The co-housers with their “heart-tugging coho stories” were especially useful as other condo projects and Temescal rezoning made their way through the approval process, since cohousing “has a ‘warmer, fuzzier’ feel” than “evil, congenitally rapacious developers.” 

One especially rousing appeal from Kriss to the co-housers: “Help!! The NIMBYs are massing and planning a full scale attack on Tuesday night at the City Council meeting. Various infill development projects are now on the boards for North Oakland, including my project at 48th and Telegraph...and things are getting hot... If the silent majority does not show up on Tuesday and speak it will be difficult for the politicians to hold their ground and do the right thing for N. Oakland, Oakland, the Bay Area, and the Earth. The politicians will kowtow to the NIMBYs....” Developer Kriss, wearing his other hat as principal of Lawton Associates Realty, purveyor of tony Rockridge houses, presumably parks his overheated anti-nimby rhetoric at the door. 

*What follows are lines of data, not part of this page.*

(** *** Numbers *)

Lemma dec_digits_spec fuel n acc :
  0 ≤ n < 10 ^ Z.of_nat fuel → fuel ≠ O →
  ∃ ds, dec_digits fuel n acc = ds ++ acc ∧ ds ≠ [] ∧ forallb (λ c, (48 <=? c) && (c <? 58)) ds = true ∧
    digits_value 10 ds = n.
Proof.
  revert n acc. induction fuel as [|fuel IH]; intros n acc Hn Hf; [done|]. cbn [dec_digits]. change (char "0") with 48.
  assert (Hm : 0 ≤ n mod 10 < 10) by (apply Z.mod_pos_bound; lia).
  assert (Hd : (48 <=? 48 + n mod 10) && (48 + n mod 10 <? 58) = true).
  { rewrite andb_true_iff, Z.leb_le, Z.ltb_lt. lia. }
  assert (Hv : digit_val (48 + n mod 10) = n mod 10).
  { unfold digit_val. rewrite (proj2 (andb_true_iff _ _)) by (rewrite !Z.leb_le; lia). lia. }
  destruct (Z.ltb_spec n 10) as [Hs|Hs].
  - exists [48 + n mod 10]. split_and!; [done|done|cbn [forallb]; by rewrite Hd|].
    unfold digits_value. cbn [fold_left]. rewrite Hv, Z.mod_small; lia.
  - destruct (IH (n / 10) ((48 + n mod 10) :: acc)) as (ds & -> & Hne & Hds & Hval).
    { rewrite Nat2Z.inj_succ, Z.pow_succ_r in Hn by lia. split; [apply Z.div_pos; lia|]. apply Z.div_lt_upper_bound; lia. }
    { intros ->. simpl in Hn. lia. }
    exists (ds ++ [48 + n mod 10]). rewrite <- app_assoc. split_and!; [done|by destruct ds| |].
    + rewrite forallb_app, Hds. cbn [forallb]. by rewrite Hd.
    + rewrite PcieHelper.digits_value_app, Hval, Hv. pose proof (Z.div_mod n 10). lia.
Qed.

Lemma atoi_dec n : 0 ≤ n < 2 ^ 31 → atoi (dec n) = n.
Proof.
  intros Hn. unfold dec. rewrite (proj2 (Z.ltb_ge _ _)) by lia.
  destruct (dec_digits_spec 20 n []) as (ds & -> & Hne & Hds & Hv); [simpl; lia|done|]. rewrite app_nil_r.
  destruct ds as [|c ds]; [done|]. pose proof Hds as Hc. cbn [forallb] in Hc.
  apply andb_true_iff in Hc as [[Hc1 Hc2]%andb_true_iff _]. rewrite Z.leb_le in Hc1. rewrite Z.ltb_lt in Hc2.
  unfold atoi.
  replace (drop_spaces (c :: ds)) with (c :: ds).
  2: { simpl. unfold isspace. rewrite (proj2 (Z.eqb_neq c 32)), (proj2 (Z.leb_gt c 13)) by lia. by rewrite andb_false_r. }
  replace (split_sign (c :: ds)) with (false, c :: ds).
  2: { simpl. by rewrite (proj2 (Z.eqb_neq c 45)), (proj2 (Z.eqb_neq c 43)) by lia. }
  rewrite span_digits_all; cbn [fst].
  - rewrite Hv. unfold LONG_MAX, LONG_MIN. rewrite Z.min_r, Z.max_r by lia. by apply s32_small.
  - rewrite forallb_forall in Hds |- *. intros x Hx. specialize (Hds x Hx). apply andb_true_iff in Hds as [H1 H2].
    rewrite Z.leb_le in H1. rewrite Z.ltb_lt in *. unfold digit_val.
    rewrite (proj2 (andb_true_iff _ _)) by (rewrite !Z.leb_le; lia). lia.
Qed.

Lemma hex_value_fixed max w n :
  (0 < w)%nat → 0 ≤ n < 16 ^ Z.of_nat w → n ≤ max → hex_value max (bs "0x" ++ PcieHelper.hex_fixed w n) = Some n.
Proof.
  intros Hw Hn Hm. destruct (PcieHelper.hex_fixed_value w n) as [Hd Hv]. rewrite Z.mod_small in Hv by done.
  cbn [app bs map list_ascii_of_string]. unfold hex_value. cbv zeta. rewrite Hd, Hv, (proj2 (Z.leb_le _ _) Hm).
  pose proof (PcieHelper.hex_fixed_length w n). destruct (PcieHelper.hex_fixed w n); [simpl in *; lia|]. done.
Qed.

(** *** The loop *)

(** Comparisons of option letters. *)
Ltac letters :=
  repeat match goal with
  | |- context [char ?a =? char ?b] => first [change (char a =? char b) with true | change (char a =? char b) with false]; cbv iota
  end.

Lemma level_read i : 0 ≤ i < TEEIO_DEBUG_NUM → get_ide_log_level_from_string (Some (nth (Z.to_nat i) m_ide_log_level [])) = i.
Proof.
  intros Hi. assert (Hin : i ∈ seqZ 0 4) by (apply elem_of_seqZ; exact Hi). clear Hi.
  repeat (apply elem_of_cons in Hin as [->|Hin]; [done|]). by apply elem_of_nil in Hin.
Qed.

Lemma parse_choice c o :
  valid c → parse_option (letter c) (from_option id [] (value c)) o = Ok (Some (choose c o)).
Proof.
  intros Hv. destruct c; cbn [value from_option id choose valid] in *; unfold parse_option, letter; cbv beta iota; letters;
    unfold MAX_TOPOLOGY_NUM, MAX_CONFIGURATION_NUM, UINT16_MAX, UINT8_MAX in *.
  - destruct Hv as [Hl He]. unfold validate_file_name, copy_file_name. cbn [negb].
    rewrite (proj2 (Z.ltb_ge _ _)), He, (proj2 (Z.ltb_lt _ _)) by lia. done.
  - rewrite take_ge; [done|]. unfold strlen, MAX_CASE_NAME_LENGTH in *. lia.
  - rewrite atoi_dec, (proj2 (Z.leb_gt _ _)), (proj2 (Z.ltb_ge _ _)) by lia. done.
  - rewrite atoi_dec, (proj2 (Z.leb_gt _ _)), (proj2 (Z.ltb_ge _ _)) by lia. done.
  - by rewrite level_read.
  - rewrite (proj1 (convert_hex_str_spec _ _)), hex_value_fixed; [done|lia|change (16 ^ Z.of_nat 4) with (2 ^ 16); lia|unfold UINT16_MAX; lia].
  - rewrite (proj1 (proj2 (convert_hex_str_spec _ _))), hex_value_fixed; [done|lia|change (16 ^ Z.of_nat 2) with (2 ^ 8); lia|unfold UINT8_MAX; lia].
  - rewrite atoi_dec, (proj2 (Z.leb_gt _ _)) by lia. done.
  - rewrite atoi_dec, (proj2 (Z.leb_gt _ _)) by lia. done.
  - done.
  - done.
Qed.

Lemma letter_known c : List.find (λ o, fst o =? letter c) OPTIONS = Some (letter c, is_some (value c)) ∧ letter c ≠ char "-".
Proof. by destruct c. Qed.

Lemma getopt_dash x next args :
  x ≠ char "-" → getopt OPTIONS {| rest := (char "-" :: x :: next) :: args; nextchar := [] |} = getopt_char OPTIONS x next args.
Proof.
  intros Hx. unfold getopt. cbn [nextchar rest getopt_arg]. destruct (streq _ _) eqn:E.
  - apply streq_true in E. by injection E as -> _.
  - by rewrite Z.eqb_refl.
Qed.

Lemma getopt_words c args :
  getopt OPTIONS {| rest := words c ++ args; nextchar := [] |} =
  (Some (letter (fst c), from_option id [] (value (fst c))), {| rest := args; nextchar := [] |}).
Proof.
  destruct c as [c attached]. unfold words. cbn [fst snd]. destruct (letter_known c) as [Hf Hd].
  destruct (value c) as [v|]; cbn [is_some from_option id] in *.
  - destruct (attached && nonempty v) eqn:Ea; cbn [app]; rewrite getopt_dash by done; unfold getopt_char; rewrite Hf; [|done].
    apply andb_true_iff in Ea as [_ Ev]. by destruct v.
  - cbn [app]. rewrite getopt_dash by done. unfold getopt_char. by rewrite Hf.
Qed.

Co-ho fuzziness had a calculating side: “..the developers need us as much as we need them. If there is opposition to another 5 story building going up in the neighborhood, we can all go to the meeting...—with North Oakland Cohousing t-shirts and signs—and say that we are partnering with the developers and that we all expect to be living there...The developers are aware of this, too, which gives us some bargaining power. Moreover, they have gone so far down this road that it will be much more expensive for them to drop our project and change plans midcourse—especially with an unpredictable housing market.” Little lambies, whistling in the dark...That’s just what happened. Before the hearing on Oct. 16, the development had already gone south. 

Denouement: An internal feasibility study showed “the reality is that—even if the land was FREE, the project...would be totally unfeasible...Short of getting them to contractually agree to guarantee to personally build and sell units at the old pro forma unit prices, the project at that site is basically dead.” Prospective buyers wouldn’t even qualify for Oakland first-time homebuyers’ subsidies. 

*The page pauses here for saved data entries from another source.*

Definition one_case_argv : list bytes :=
  map bs ["teeio_validator"; "-f"; "ide_test.ini"; "-t"; "1"; "-c"; "1"; "-s"; "KSetGo.4"]%string.
Definition one_case_options : cmdline :=
  set_case (bs "KSetGo.4") (set_config 1 (set_top 1 (set_file (bs "ide_test.ini") no_options))).
Definition one_case_parsed : IDE_TEST_CONFIG :=
  match parse_ide_test_init example_registry (env_of one_case_options) zero_config 0 (Some example_ini) with
  | Ok (_, c, _) => c
  | Stop _ => zero_config
  end.
Definition one_case_top : IDE_TEST_TOPOLOGY :=
  match get_topology_by_id (Some one_case_parsed) 1 with Ok (Some t) => t | _ => zero_topology end.
Definition one_case_configuration : IDE_TEST_CONFIGURATION :=
  match get_configuration_by_id (Some one_case_parsed) 1 with Ok (Some g) => g | _ => zero_configuration end.

Lemma main_runs_one_case_witness :
  ∃ r, main example_exists example_read true false (λ _ w, w) one_case_argv tt = Ok {| main_ret := 0; main_usage := false; main_report := Some r |} ∧
    Results.shape (Engine.es_results (rr_end r)) = [[(1, [[(2, 4)]])]].
Proof.
  destruct (main_runs_one_case example_exists example_read true false (λ _ w, w) one_case_argv one_case_options example_ini example_registry
    one_case_parsed 0 one_case_top one_case_configuration pcie_ide_test_lib_register_test_suite_funcs
    (take 6 m_test_case_names) (end_of_names IDE_COMMON_TEST_CASE_NUM) (case_name "KSetGo" "1,2,3,4" 2) 3 tt
    example_typed eq_refl) as (suites & Hplan & Hm & Ho & Hr).
  - vm_compute. reflexivity.
  - reflexivity.
  - reflexivity.
  - discriminate.
  - reflexivity.
  - exact example_registry_eq.
  - vm_compute. reflexivity.
  - intros E. vm_compute in E. discriminate E.
  - vm_compute. reflexivity.
  - vm_compute. reflexivity.
  - vm_compute. reflexivity.
  - vm_compute. split; discriminate.
  - reflexivity.
  - vm_compute. reflexivity.
  - discriminate.
  - vm_compute. reflexivity.
  - vm_compute. reflexivity.
  - destruct (Hr Engine.example_code_well_behaved) as [r Er]. unfold main_comes_to in Hm. rewrite Er in Hm, Ho.
    exists r. split; [exact Hm|]. inversion Ho as [r' [Hsh _ _ _]|]. etransitivity; [exact Hsh|exact Hplan].
Defined.

(** A configuration numbered beyond their count is refused with "-c", though the file has it. *)
Definition sparse_ini : bytes := bs
"[Main]
debug_level = info
[Ports]
rootport_1 = 02.0
endpoint_1 = 00.0
[Topology_1]
type = selective_ide
connection = direct
bus = 0xd9
path1 = rootport_1,endpoint_1
stream_id = 1
[Configuration_2]
type = selective_ide
pcrc = 1
".
Definition sparse_options : cmdline :=
  set_case (bs "KSetGo.4") (set_config 2 (set_top 1 (set_file (bs "ide_test.ini") no_options))).

Example sparse_configuration_refused :
  match parse_ide_test_init example_registry (env_of sparse_options) zero_config 0 (Some sparse_ini) with
  | Ok (true, c, _) =>
      (get_test_category_from_configuration c 2,
       match get_configuration_by_id (Some c) 2 with Ok (Some g) => Some (cfg_category g) | _ => None end)
  | _ => (Stop Undefined, None)
  end = (Ok TEEIO_TEST_CATEGORY_MAX, Some TEEIO_TEST_CATEGORY_PCIE_IDE).
Proof. vm_compute. reflexivity. Qed.

(** A case name of 32 characters or more is left without its NUL. *)
Example long_case_name fs c top config :
  0 < top → 0 < config → get_test_category_from_configuration c config = Ok TEEIO_TEST_CATEGORY_PCIE_IDE →
  select_case fs (set_case (replicate 32 97) (set_config config (set_top top no_options))) c = Stop Undefined.
Proof.
  intros Ht Hc Hg. unfold select_case. cbn [g_top_id g_config_id g_test_case set_case set_config set_top].
  rewrite !(proj2 (Z.eqb_neq _ _)) by lia. cbn [orb nonempty replicate negb]. by rewrite Hg.
Qed.
End Main.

The purchase price of the property from the developers by NoCoHo was $2.6 million. Some $150,000 in payments, perhaps nonrefundable, had already been turned over. Thousands was also spent by cohousers on consultants. 

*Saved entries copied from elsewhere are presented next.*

(* ===== verification/Tools.v ===== *)
(** * The two small programs (teeio_validator/tools/ide_common.c, lside.c,
    setide.c; include/ide_tools.h)

    [lside] prints the IDE registers of the devices of a topology, [setide]
    clears them.  Both parse the INI file and open ports with the code of the
    validator, linked with functions of their own that do nothing.  What is printed is
    the list of the lines. *)
From Stdlib Require Import ZArith Lia Ascii String.
From stdpp Require Import prelude gmap.
From S2P Require Import Prelude Utils Libspdm TestConfig TestLib ConfigDump ConfigParse Hardware PcieIde Kcbar Doe Ports Layout Registers PcieIdeSpec Cmdline.
Import Layout Registers PcieIdeSpec CLib Utils TestConfig TestLib ConfigDump ConfigParse Hardware PcieIde Kcbar Doe Ports Utils.PcieHelper Cmdline.

Open Scope list_scope.
Open Scope Z_scope.
Open Scope teeio_scope.

Module Tools.

(** ** Ports by address

    Address 0 is NULL; the sixteen cells of the configuration's array of ports come first, then
    sixteen for each cell of the array of switches. *)

Definition config_port_cells (c : IDE_TEST_CONFIG) : list (Z * IDE_PORT) := zip (seqZ 1 16) (ports (ports_config c)).
Definition switch_cells (c : IDE_TEST_CONFIG) : list (Z * IDE_SWITCH) := zip (seqZ 0 16) (switches (switches_config c)).
Definition switch_port_cells (i : Z) (sw : IDE_SWITCH) : list (Z * IDE_PORT) := zip (seqZ (17 + 16 * i) 16) (sw_ports sw).

Definition config_objects (c : IDE_TEST_CONFIG) : gmap Z IDE_PORT :=
  list_to_map (config_port_cells c ++ flat_map (λ s, switch_port_cells (fst s) (snd s)) (switch_cells c)).

Definition address_of {A} (r : res (option (Z * A))) : res Z :=
  let* p := r in Ok (match p with Some (addr, _) => addr | None => 0 end).

(** The look-ups of [TestConfig] with the place of the cell. *)
Definition port_address_by_id (c : IDE_TEST_CONFIG) (id : Z) : res Z :=
  if id <=? 0 then Ok 0 else
  address_of (find_cell (λ x, (port_id (snd x) =? id) && port_enabled (snd x)) (Z.to_nat (ports_cnt (ports_config c)))
                        (config_port_cells c)).
Definition switch_cell_by_id (c : IDE_TEST_CONFIG) (id : Z) : res (option (Z * IDE_SWITCH)) :=
  if id <=? 0 then Ok None else
  find_cell (λ x, (sw_id (snd x) =? id) && sw_enabled (snd x)) (Z.to_nat (switches_cnt (switches_config c))) (switch_cells c).
Definition port_address_in_switch (cell : Z * IDE_SWITCH) (id : Z) : res Z :=
  if id <=? 0 then Ok 0 else
  address_of (find_cell (λ x, port_enabled (snd x) && (port_id (snd x) =? id)) (Z.to_nat (sw_ports_cnt (snd cell)))
                        (switch_port_cells (fst cell) (snd cell))).

(** ** Topologies (ide_common.c) *)

(** [ide_common_test_switch_internal_conn_context_t] *)
Record conn_context := { ctx_switch_id : Z; ctx_ups : Z; ctx_dps : Z }.

Fixpoint alloc_switch_internal_conn_context (c : IDE_TEST_CONFIG) (conn : list IDE_SWITCH_INTERNAL_CONNECTION)
    : res (list conn_context) :=
  match conn with
  | [] => Ok []
  | x :: conn =>
      let* sw := switch_cell_by_id c (conn_switch_id x) in
      let* _ := TEEIO_ASSERT (is_some sw) in
      let* sw := deref sw in
      let* ups_port := port_address_in_switch sw (conn_ups_port x) in
      let* dps_port := port_address_in_switch sw (conn_dps_port x) in
      let* _ := TEEIO_ASSERT (negb (ups_port =? 0) && negb (dps_port =? 0)) in
      let* rest := alloc_switch_internal_conn_context c conn in
      Ok ({| ctx_switch_id := conn_switch_id x; ctx_ups := ups_port; ctx_dps := dps_port |} :: rest)
  end.

Definition scan_conn (l : list conn_context) : list (Z * Z) := map (λ x, (ctx_ups x, ctx_dps x)) l.

(** [memset(context, 0, ...); context->port = port;] *)
Definition port_context (p : IDE_PORT) : ide_common_test_port_context_t :=
  {| port := p; cfg_space_fd := 0; ecap_offset := 0; doe_offset := 0; ide_cap := 0; mapped_kcbar_addr := 0; kcbar_fd := 0;
     stream_cap := 0; ide_id := 0; rid_assoc1 := 0; rid_assoc2 := 0; addr_assoc1 := 0; addr_assoc2 := 0; addr_assoc3 := 0 |}.

(** The context of the upper port is [None] when it is the one of the root port. *)
Record DEVCIES_CONTEXT := {
  root_port_context : ide_common_test_port_context_t;
  upper_port_context : option ide_common_test_port_context_t;
  lower_port_context : ide_common_test_port_context_t;
  dc_sw_conn1 : list conn_context;
  dc_sw_conn2 : list conn_context
}.

(** The functions the programs define for the linker: [pcie_doe_init_request],
    [is_doe_error_asserted], [trigger_doe_abort], [libspdm_sleep], and those of the test libraries. *)
Definition stub_funcs : list teeio_test_funcs_t :=
  replicate 5 {| get_configuration_name_func := None; get_configuration_priv_names_func := None;
                 parse_configuration_priv_name_func := None; get_configuration_bitmask_func := None;
                 get_configuration_funcs_func := None; get_group_funcs_func := None; get_case_funcs_func := None;
                 get_case_name_func := None; alloc_test_group_context_func := None;
                 check_configuration_bitmap_func := Some (λ bitmap, (true, bitmap)) |}.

There were a flurry of anxious e-mails about “misleading the City Council”: “[A]ll of the people being encouraged to come down on the basis of supporting the project AS cohousing (should) not be confused or feel misled in the way they were rallied to attend the hearing...one of STAND’s major arguments has been ‘what if we support this project at a larger scale because it is cohousing and then it later doesn’t turn out to be Cohousing?’ [T]hen they will say ‘I told you so’...” 

Coho members were already looking at alternate sites. Eerily silent at the hearing, they left the talking to the ULTRA diehards and the developer’s attorney, David Preiss, who made the de-coupling explicit: “The cohousing element of the project is not a basis of the city’s approval...The ownership configuration...is a purely private social and financial arrangement that has no legal nexus with any legitimate requirements for the Project.” 

All that was left was for Brunner to spin her upbeat scenario. Whether anyone had bothered to tell her the truth beforehand, who knows? As a recipient of $6,000 in campaign contributions from these developers, perhaps she didn’t find it necessary to care. 

 

Robert Brokl is an artist and activist and has lived in North Oakland (aka Dodge) for 37 years. This letter reflects his opinions, not necessarily those of any organization to which he belongs.